→ **Task details**: Looking at the data that follows, count the lines containing the word "assert" and write down only that count.

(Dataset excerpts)
......
(* ===== verification/Flags.v ===== *)
(** * Command line of the daemon (src/cmd/gatewayd/main.go)

    [parseDaemonOptions] over a model of Go's package flag for a set with one
    boolean and one string flag, and its grammar. *)

From S2P Require Import Prelude GoStd Startup.

(** ** Package flag *)

(** [strconv.ParseBool]. *)
Definition ParseBool (s : string) : option bool :=
  if existsb (String.eqb s) ["1"; "t"; "T"; "true"; "TRUE"; "True"]%string then Some true
  else if existsb (String.eqb s) ["0"; "f"; "F"; "false"; "FALSE"; "False"]%string then Some false
  else None.

Inductive FlagError := ErrBadSyntax | ErrNotDefined | ErrHelp | ErrBadBool | ErrNeedsArgument | ErrUnexpected.

(** The text before the first "=" and what follows it, if any. The search
    starts after the first byte of the name. *)
Fixpoint cut_equals (s : string) : string * option string :=
  match s with
  | EmptyString => (EmptyString, None)
  | String c s =>
      if Ascii.eqb c "=" then (EmptyString, Some s)
      else let '(n, v) := cut_equals s in (String c n, v)
  end.

(** The name of a flag argument without its dashes; [None] ends the flags. *)
Inductive arg_kind := NotFlag | Terminator | FlagText (rest : string).

Definition classify (a : string) : arg_kind :=
  match a with
  | String d (String e rest) =>
      if negb (Ascii.eqb d "-") then NotFlag
      else if Ascii.eqb e "-" then
        if String.eqb rest "" then Terminator else FlagText rest
      else FlagText (String e rest)
  | _ => NotFlag
  end.

Definition bad_name (n : string) : bool :=
  match n with
  | EmptyString => true
  | String c _ => Ascii.eqb c "-" || Ascii.eqb c "="
  end.

(** [FlagSet.Parse]: the options and the arguments that are left, turn by turn
    of [parseOne]. *)
Fixpoint parse_flags (o : daemonOptions) (args : list string)
  : result FlagError (daemonOptions * list string) :=
  match args with
  | [] => Ok (o, [])
  | a :: args =>
      match classify a with
      | NotFlag => Ok (o, a :: args)
      | Terminator => Ok (o, args)
      | FlagText text =>
          if bad_name text then Err ErrBadSyntax
          else
            let '(name, value) := cut_equals text in
            if String.eqb name "auto-readonly" then
              match value with
              | None => parse_flags {| AutoReadonly := true; UnsafeAutoShell := UnsafeAutoShell o |} args
              | Some v =>
                  match ParseBool v with
                  | Some b => parse_flags {| AutoReadonly := b; UnsafeAutoShell := UnsafeAutoShell o |} args
                  | None => Err ErrBadBool
                  end
              end
            else if String.eqb name "unsafe-auto-shell" then
              match value with
              | Some v => parse_flags {| AutoReadonly := AutoReadonly o; UnsafeAutoShell := v |} args
              | None =>
                  match args with
                  | v :: args => parse_flags {| AutoReadonly := AutoReadonly o; UnsafeAutoShell := v |} args
                  | [] => Err ErrNeedsArgument
                  end
              end
            else if String.eqb name "help" || String.eqb name "h" then Err ErrHelp
            else Err ErrNotDefined
      end
  end.

Definition no_options : daemonOptions := {| AutoReadonly := false; UnsafeAutoShell := "" |}.

Definition parseDaemonOptions (args : list string) : result FlagError daemonOptions :=
  match parse_flags no_options args with
  | Err e => Err e
  | Ok (o, []) => Ok o
  | Ok (_, _ :: _) => Err ErrUnexpected
  end.

(** ** Specification *)

Definition dashes (d : string) : Prop := d = "-"%string \/ d = "--"%string.

(** Command lines, left to right, from the options so far. *)
Inductive reads : daemonOptions -> list string -> daemonOptions -> Prop :=
| reads_end o : reads o [] o
| reads_terminator o : reads o ["--"%string] o
| reads_auto o d args o' :
    dashes d -> reads {| AutoReadonly := true; UnsafeAutoShell := UnsafeAutoShell o |} args o' ->
    reads o ((d +:+ "auto-readonly") :: args) o'
| reads_auto_value o d v b args o' :
    dashes d -> ParseBool v = Some b ->
    reads {| AutoReadonly := b; UnsafeAutoShell := UnsafeAutoShell o |} args o' ->
    reads o ((d +:+ "auto-readonly=" +:+ v) :: args) o'
| reads_unsafe o d v args o' :
    dashes d -> reads {| AutoReadonly := AutoReadonly o; UnsafeAutoShell := v |} args o' ->
    reads o ((d +:+ "unsafe-auto-shell") :: v :: args) o'
| reads_unsafe_value o d v args o' :
    dashes d -> reads {| AutoReadonly := AutoReadonly o; UnsafeAutoShell := v |} args o' ->
    reads o ((d +:+ "unsafe-auto-shell=" +:+ v) :: args) o'.

(** ** Lemmas *)

Lemma cut_equals_spec s n v :
  cut_equals s = (n, v) ->
  s = n +:+ match v with Some v => "=" +:+ v | None => "" end.
Proof.
  revert n. induction s as [|c s IH]; intros n H; cbn in H; [by simplify_eq|].
  destruct (Ascii.eqb c "=") eqn:E; simplify_eq; bools; [by subst|].
  destruct (cut_equals s) as [n' v'] eqn:Hs. simplify_eq. cbn. by rewrite (IH n' eq_refl).
Qed.

Lemma classify_flag a text :
  classify a = FlagText text -> bad_name text = false -> exists d, dashes d /\ a = d +:+ text.
Proof.
  destruct a as [|d [|e rest]]; try done. cbn [classify].
  destruct (Ascii.eqb d "-") eqn:Ed; [|done]. bools. subst d. cbn [negb].
  destruct (Ascii.eqb e "-") eqn:Ee.
  - bools. subst e. destruct (String.eqb rest "") eqn:Er; [done|]. intros [= <-] _. exists "--"%string. by split; [right|].
  - intros [= <-] _. exists "-"%string. by split; [left|].
Qed.

Lemma parse_same o a b text args :
  classify a = FlagText text -> classify b = FlagText text ->
  parse_flags o (a :: args) = parse_flags o (b :: args).
Proof. intros Ha Hb. cbn [parse_flags]. by rewrite Ha, Hb. Qed.

(** What the parser makes of one flag, whatever the number of dashes. *)
Lemma parse_dashes d text o args :
  dashes d -> bad_name text = false ->
  parse_flags o ((d +:+ text) :: args) = parse_flags o (("-" +:+ text) :: args).
Proof.
  intros [-> | ->] Hb; [done|]. destruct text as [|c text]; [done|].
  assert (Hc : Ascii.eqb c "-" = false) by (cbn in Hb; by destruct (Ascii.eqb c "-")).
  assert (H1 : classify ("--" +:+ String c text) = FlagText (String c text)) by done.
  assert (H2 : classify (String "-" (String c text)) = FlagText (String c text)).
  { unfold classify. change (Ascii.eqb "-" "-") with true. cbn [negb]. by rewrite Hc. }
  exact (parse_same o _ _ _ args H1 H2).
Qed.

Lemma reads_parse o args o' :
  reads o args o' -> exists rest, parse_flags o args = Ok (o', rest) /\ rest = [].
Proof.
  intros H. exists []. split; [|done]. induction H; try done; rewrite parse_dashes by done.
  - done.
  - cbn [parse_flags]. change (classify _) with (FlagText ("auto-readonly=" +:+ v)).
    cbv beta iota. change (bad_name _) with false. cbv iota. change (cut_equals _) with ("auto-readonly"%string, Some v).
    cbv beta iota zeta. change (String.eqb "auto-readonly" "auto-readonly") with true. cbv iota. by rewrite H0.
  - done.
  - done.
Qed.

Lemma parse_reads n o args o' :
  (length args <= n)%nat -> parse_flags o args = Ok (o', []) -> reads o args o'.
Proof.
  revert o args. induction n as [|n IH]; intros o [|a args] Hn Hp; cbn [length] in Hn; try lia;
    try (cbn in Hp; simplify_eq; constructor).
  cbn [parse_flags] in Hp. destruct (classify a) as [| |text] eqn:Hc; [done| |].
  - simplify_eq. destruct a as [|d [|e rest]]; try done. cbn [classify] in Hc.
    destruct (Ascii.eqb d "-") eqn:Ed, (Ascii.eqb e "-") eqn:Ee; cbn [negb] in Hc; try done.
    destruct (String.eqb rest "") eqn:Er; [|done]. bools. subst. constructor.
  - destruct (bad_name text) eqn:Hb; [done|]. destruct (classify_flag a text Hc Hb) as (d & Hd & ->).
    destruct (cut_equals text) as [name value] eqn:Hcut. apply cut_equals_spec in Hcut.
    destruct (String.eqb name "auto-readonly") eqn:H1.
    + bools. subst name. destruct value as [v|]; subst text.
      * destruct (ParseBool v) as [b|] eqn:Hv; [|done]. eapply reads_auto_value; [done|done|]. apply IH; [lia|done].
      * apply reads_auto; [done|]. apply IH; [lia|done].
    + destruct (String.eqb name "unsafe-auto-shell") eqn:H2; [|by destruct (_ || _)].
      bools. subst name. destruct value as [v|]; subst text.
      * apply reads_unsafe_value; [done|]. apply IH; [lia|done].
      * destruct args as [|v args]; [done|]. apply reads_unsafe; [done|]. apply IH; [cbn in Hn; lia|done].
Qed.

(** ** Properties *)

(** The daemon's command line, exactly. Parsing always ends, and accepts
    precisely the sequences of -auto-readonly, -auto-readonly=BOOL,
    -unsafe-auto-shell BOARD and -unsafe-auto-shell=BOARD, each with one or two
    dashes, optionally ended by a bare --; the options start switched off and
    later flags override earlier ones. Any other argument, a missing or bad
    value and anything left over is an error, so no mode is switched on by a
    command line outside this grammar. *)
Theorem parseDaemonOptions_grammar args o :
  parseDaemonOptions args = Ok o <-> reads no_options args o.
Proof.
  unfold parseDaemonOptions. split.
  - destruct (parse_flags no_options args) as [[o' rest]|e] eqn:Hp; [|done].
    destruct rest; [|done]. intros [= ->]. by apply (parse_reads (length args)).
  - intros H. destruct (reads_parse _ _ _ H) as (rest & -> & ->). done.
Qed.

(** Only a flag switches a mode on. *)
Lemma modes_need_flags args o :
  reads no_options args o ->
  (AutoReadonly o = true -> exists a d t, a ∈ args /\ dashes d /\ a = d +:+ "auto-readonly" +:+ t) /\
  (UnsafeAutoShell o <> ""%string ->
     exists a d t, a ∈ args /\ dashes d /\ a = d +:+ "unsafe-auto-shell" +:+ t).
Proof.
  intros H. set (o0 := no_options) in H.
  enough (Hg : (AutoReadonly o <> AutoReadonly o0 -> exists a d t, a ∈ args /\ dashes d /\ a = d +:+ "auto-readonly" +:+ t) /\
    (UnsafeAutoShell o <> UnsafeAutoShell o0 ->
       exists a d t, a ∈ args /\ dashes d /\ a = d +:+ "unsafe-auto-shell" +:+ t)).
  { split; intros Hm; apply Hg; [by rewrite Hm|done]. }
  clearbody o0. induction H as [o|o|o d args o' Hd _ [IH1 IH2]|o d v b args o' Hd Hv _ [IH1 IH2]
    |o d v args o' Hd _ [IH1 IH2]|o d v args o' Hd _ [IH1 IH2]]; [done|done|..]; (split; intros Hm);
    try (destruct IH1 as (a & d' & t & Ha & H); [exact Hm|]; exists a, d', t; split; [set_solver|done]);
    try (destruct IH2 as (a & d' & t & Ha & H); [exact Hm|]; exists a, d', t; split; [set_solver|done]).
  - exists (d +:+ "auto-readonly"), d, ""%string. split_and!; [set_solver|done|done].
  - exists (d +:+ "auto-readonly=" +:+ v), d, ("=" +:+ v). split_and!; [set_solver|done|done].
  - exists (d +:+ "unsafe-auto-shell"), d, ""%string. split_and!; [set_solver|done|done].
  - exists (d +:+ "unsafe-auto-shell=" +:+ v), d, ("=" +:+ v). split_and!; [set_solver|done|done].
Qed.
......
→ **Answer section**: 3